El tiempo fluyó en una melodía de risas y miradas compartidas mientras los dos se movían con fluidez por la espaciosa cocina.

Para cuando la lluvia cesó, el aroma de la cocina volvió a la vida, con el chisporroteo de la mantequilla, el pan tostándose y el café preparándose.

Brandon sirvió el café en tres tazas mientras Florence colocaba con cuidado los platos en la encimera, tarareando suavemente para sí misma.

Le dio un sorbo a la primera taza y casi hizo una mueca. —¿Te gusta tan cargado?

Al mirarlo, ella sonrió. —De todos modos, no puedo saborearlo… solo está ahí por el «efecto», para hacerme saber que estoy bebiendo algo.

Al oír esto, Brandon bajó la mirada y recordó que Florence había perdido el sentido del gusto.

Por muy deliciosa que le prepare la comida, ella no puede saborear nada.

Justo en ese momento, el leve sonido de unos pasos resonó por el pasillo.

Kiera entró, con el pelo aún húmedo por la ducha y los ojos entrecerrados por el agotamiento.

Al oír ruidos en la cocina, se dirigió hacia allí y vio a Brandon y a Florence colocando cosas en la encimera.

Florence se arregló la camiseta de tirantes, ofreciendo una suave sonrisa. —Buenos días, querida.
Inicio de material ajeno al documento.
(** The same arguments under another [--mode]. *)
Definition with_mode (m : string) (a : Namespace) : Namespace :=
  {| output := output a;
     records := records a;
     mode := m;
     valid_ratio := valid_ratio a;
     patients_json := patients_json a;
     date := date a |}.

(** Arguments of a run that also writes the patient bundle. *)
Definition sample_args_json (m : string) (n : Z) (out pj : string) : Namespace :=
  {| output := out;
     records := n;
     mode := m;
     valid_ratio := PyFloat.f_half;
     patients_json := pj;
     date := "22-08-2025" |}.

(** * Proofs *)

(** ** Ranges and the loop *)

Lemma range_length (n : Z) : List.length (range n) = Z.to_nat n.
Proof. unfold range. now rewrite length_map, length_seq. Qed.

Lemma range_nonpos (n : Z) : (n <= 0)%Z -> range n = [].
Proof.
  intros Hn. unfold range.
  replace (Z.to_nat n) with 0%nat by lia. reflexivity.
Qed.

Lemma indices_succ (n : nat) :
  map Z.of_nat (seq 0 (S n)) = (map Z.of_nat (seq 0 n) ++ [Z.of_nat n])%list.
Proof. rewrite seq_S, map_app. reflexivity. Qed.

Lemma indices_nth_error (A : Type) (f : Z -> A) (n k : nat) :
  (k < n)%nat ->
  nth_error (map f (map Z.of_nat (seq 0 n))) k = Some (f (Z.of_nat k)).
Proof.
  intros Hk. rewrite map_map.
  rewrite nth_error_map, nth_error_seq.
  destruct (Nat.ltb_spec k n) as [_ | Hge]; [reflexivity | lia].
Qed.

Section Loop.

Variable G : RandomGen.
Variable a : Namespace.
Variable target : Z.
Variable s : rng_state G.

Lemma loop_upto_succ (n : nat) :
  loop_upto G a target s (S n) =
  build_rows_body G a target (loop_upto G a target s n) (Z.of_nat n).
Proof.
  unfold loop_upto. rewrite indices_succ, fold_left_app. reflexivity.
Qed.

Lemma build_rows_loop_upto :
  build_rows_loop G a target s = loop_upto G a target s (Z.to_nat (records a)).
Proof. reflexivity. Qed.

(** Every turn appends exactly one row. *)
Lemma body_rows (st : loop_state G) (i : Z) :
  exists r, rows (build_rows_body G a target st i) = (rows st ++ [r])%list.
Proof.
  unfold build_rows_body.
  destruct (String.eqb (mode a) "invalid"); [eexists; reflexivity |].
  destruct (String.eqb (mode a) "mixed").
  { destruct (valid_count st <? target)%Z; eexists; reflexivity. }
  destruct (String.eqb (mode a) "uniform"); [eexists; reflexivity |].
  destruct (choice G (rng st) VALID_PHONES) as [phone s1].
  destruct (choice G s1 VALID_NAMES) as [name s2].
  eexists; reflexivity.
Qed.

Lemma loop_rows_shape (n : nat) :
  exists data,
    rows (loop_upto G a target s n) = header :: data /\ List.length data = n.
Proof.
  induction n as [| n [data [Hrows Hlen]]].
  - exists []. split; reflexivity.
  - rewrite loop_upto_succ.
    destruct (body_rows (loop_upto G a target s n) (Z.of_nat n)) as [r Hr].
    exists (data ++ [r])%list. rewrite Hr, Hrows. split; [reflexivity |].
    rewrite length_app. cbn. lia.
Qed.

(** In mixed mode the counter is the number of turns so far, capped by the
    target; the other modes leave it at zero. *)
Lemma loop_valid_count (n : nat) :
  valid_count (loop_upto G a target s n) =
  if String.eqb (mode a) "invalid" then 0
  else if String.eqb (mode a) "mixed"
       then Z.min (Z.of_nat n) (Z.max 0 target)
       else 0.
Proof.
  induction n as [| n IH].
  - cbn. destruct (String.eqb (mode a) "invalid"); [reflexivity |].
    destruct (String.eqb (mode a) "mixed"); [lia | reflexivity].
  - rewrite loop_upto_succ. unfold build_rows_body.
    destruct (String.eqb (mode a) "invalid"); [exact IH |].
    destruct (String.eqb (mode a) "mixed").
    + rewrite IH.
      destruct (Z.ltb_spec (Z.min (Z.of_nat n) (Z.max 0 target)) target);
        cbn [valid_count]; try rewrite IH; lia.
    + destruct (String.eqb (mode a) "uniform"); [exact IH |].
      destruct (choice G (rng (loop_upto G a target s n)) VALID_PHONES) as [phone s1].
      destruct (choice G s1 VALID_NAMES) as [name s2].
      exact IH.
Qed.

(** The three modes without random draws: a closed form of the rows, and the
    generator is left alone. *)
Lemma loop_deterministic (n : nat) :
  deterministic_mode (mode a) = true ->
  rows (loop_upto G a target s n) =
    header :: map (row_at a target) (map Z.of_nat (seq 0 n)) /\
  rng (loop_upto G a target s n) = s.
Proof.
  intros Hm. induction n as [| n [IHr IHs]].
  - split; reflexivity.
  - rewrite loop_upto_succ, indices_succ, map_app.
    pose proof (loop_valid_count n) as Hc.
    unfold build_rows_body, row_at, deterministic_mode in *.
    destruct (String.eqb (mode a) "invalid").
    { cbn [rows rng]. rewrite IHr. split; [reflexivity | exact IHs]. }
    destruct (String.eqb (mode a) "mixed").
    { rewrite Hc. cbn [map].
      destruct (Z.ltb_spec (Z.min (Z.of_nat n) (Z.max 0 target)) target);
        destruct (Z.ltb_spec (Z.of_nat n) target); try lia;
        cbn [rows rng]; rewrite IHr; (split; [reflexivity | exact IHs]). }
    destruct (String.eqb (mode a) "uniform"); [| discriminate].
    cbn [rows rng]. rewrite IHr. split; [reflexivity | exact IHs].
Qed.

(** Valid mode: each row carries its own NIK and two drawn fields. *)
Lemma loop_valid_mode (n : nat) :
  deterministic_mode (mode a) = false ->
  forall k, (k < n)%nat ->
    exists name phone,
      nth_error (rows (loop_upto G a target s n)) (S k) =
        Some [date a; make_nik 3300000000000000 (Z.of_nat k); name; phone] /\
      In phone VALID_PHONES /\ In name VALID_NAMES.
Proof.
  intros Hm. unfold deterministic_mode in Hm.
  apply orb_false_iff in Hm as [Hm Hu].
  apply orb_false_iff in Hm as [Hi Hx].
  induction n as [| n IH]; intros k Hk; [lia |].
  rewrite loop_upto_succ.
  destruct (loop_rows_shape n) as [data [Hrows Hlen]].
  unfold build_rows_body. rewrite Hi, Hx, Hu.
  unfold choice.
  pose proof (rng_randbelow_lt G (rng (loop_upto G a target s n))
                (List.length VALID_PHONES)) as Hp.
  destruct (rng_randbelow G (rng (loop_upto G a target s n))
              (List.length VALID_PHONES)) as [kp s1].
  pose proof (rng_randbelow_lt G s1 (List.length VALID_NAMES)) as Hn.
  destruct (rng_randbelow G s1 (List.length VALID_NAMES)) as [kn s2].
  cbn [rows fst] in *.
  destruct (Nat.eq_dec k n) as [-> | Hne].
  - exists (nth kn VALID_NAMES ""), (nth kp VALID_PHONES "").
    split; [| split].
    + rewrite Hrows. cbn [app nth_error].
      rewrite nth_error_app2 by lia.
      replace (n - List.length data)%nat with 0%nat by lia. reflexivity.
    + apply nth_In. apply Hp. cbn. lia.
    + apply nth_In. apply Hn. cbn. lia.
  - destruct (IH k ltac:(lia)) as [name [phone [Hnth Hin]]].
    exists name, phone. split; [| exact Hin].
    rewrite nth_error_app1; [exact Hnth |].
    rewrite Hrows. cbn. lia.
Qed.

End Loop.

(** ** [build_rows] as a whole *)

Section BuildRowsFacts.

Variable G : RandomGen.
Variable a : Namespace.
Variable s : rng_state G.

Lemma build_rows_ok (target : Z) :
  valid_target (records a) (valid_ratio a) = Ok target ->
  build_rows G a s =
    Ok (rows (loop_upto G a target s (Z.to_nat (records a))),
        rng (loop_upto G a target s (Z.to_nat (records a)))).
Proof. intros Ht. unfold build_rows. rewrite Ht. reflexivity. Qed.

Lemma build_rows_raise (e : py_exn) :
  valid_target (records a) (valid_ratio a) = Raise e ->
  build_rows G a s = Raise e.
Proof. intros Ht. unfold build_rows. rewrite Ht. reflexivity. Qed.

(** The call fails exactly when the target cannot be computed. *)
Lemma build_rows_defined :
  (exists r, build_rows G a s = Ok r) <->
  (exists target, valid_target (records a) (valid_ratio a) = Ok target).
Proof.
  unfold build_rows.
  destruct (valid_target (records a) (valid_ratio a)) as [t | e]; cbn.
  - split; intros _; eexists; reflexivity.
  - split; intros [x Hx]; discriminate.
Qed.

Lemma build_rows_deterministic (target : Z) :
  deterministic_mode (mode a) = true ->
  valid_target (records a) (valid_ratio a) = Ok target ->
  build_rows G a s =
    Ok (header :: map (row_at a target) (range (records a)), s).
Proof.
  intros Hm Ht. rewrite (build_rows_ok target Ht).
  destruct (loop_deterministic G a target s (Z.to_nat (records a)) Hm) as [-> ->].
  reflexivity.
Qed.

Lemma range_nth_error (A : Type) (f : Z -> A) (n i : Z) :
  (0 <= i < n)%Z -> nth_error (map f (range n)) (Z.to_nat i) = Some (f i).
Proof.
  intros Hi. unfold range. rewrite indices_nth_error by lia.
  now rewrite Z2Nat.id by lia.
Qed.

End BuildRowsFacts.

(** ** Row count *)

(** C1.  In every mode, once the target of line 74 has been computed,
    [build_rows] returns the header row followed by one data row per index of
    [range(records)]: as many data rows as the configured record count when
    that count is not negative, and none otherwise. *)
Theorem build_rows_row_count (G : RandomGen) (a : Namespace) (s : rng_state G)
        (target : Z) :
  valid_target (records a) (valid_ratio a) = Ok target ->
  exists data s',
    build_rows G a s = Ok (header :: data, s') /\
    List.length data = Z.to_nat (records a) /\
    ((0 <= records a)%Z -> Z.of_nat (List.length data) = records a).
Proof.
  intros Ht. rewrite (build_rows_ok G a s target Ht).
  destruct (loop_rows_shape G a target s (Z.to_nat (records a)))
    as [data [Hrows Hlen]].
  exists data, (rng (loop_upto G a target s (Z.to_nat (records a)))).
  rewrite Hrows. repeat split; [exact Hlen | lia].
Qed.

Lemma build_rows_row_count_witness :
  exists data s',
    build_rows lcg_gen (sample_args "valid" 5 PyFloat.f_half) 42%Z
      = Ok (header :: data, s') /\
    List.length data = 5%nat /\
    ((0 <= 5)%Z -> Z.of_nat (List.length data) = 5%Z).
Proof.
  apply (build_rows_row_count lcg_gen (sample_args "valid" 5 PyFloat.f_half)
           42%Z 2%Z).
  vm_compute. reflexivity.
Defined.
Ven, tómate una taza de café.

Kiera dudó un instante antes de dar un paso al frente.

Sus ojos se dirigieron brevemente hacia Brandon y luego hacia el café que Florence le ofrecía.

El calor de la taza se filtró entre sus dedos mientras la cogía. —Gracias.

Florence le dedicó un pequeño asentimiento, sin decir nada, pero había un entendimiento tácito en su mirada.

Dio un sorbo lento y se giró hacia la mesa del comedor antes de sacar una silla y sentarse en silencio.

A sus espaldas, Brandon y Florence trabajaban juntos, llevando los platos del desayuno a la mesa.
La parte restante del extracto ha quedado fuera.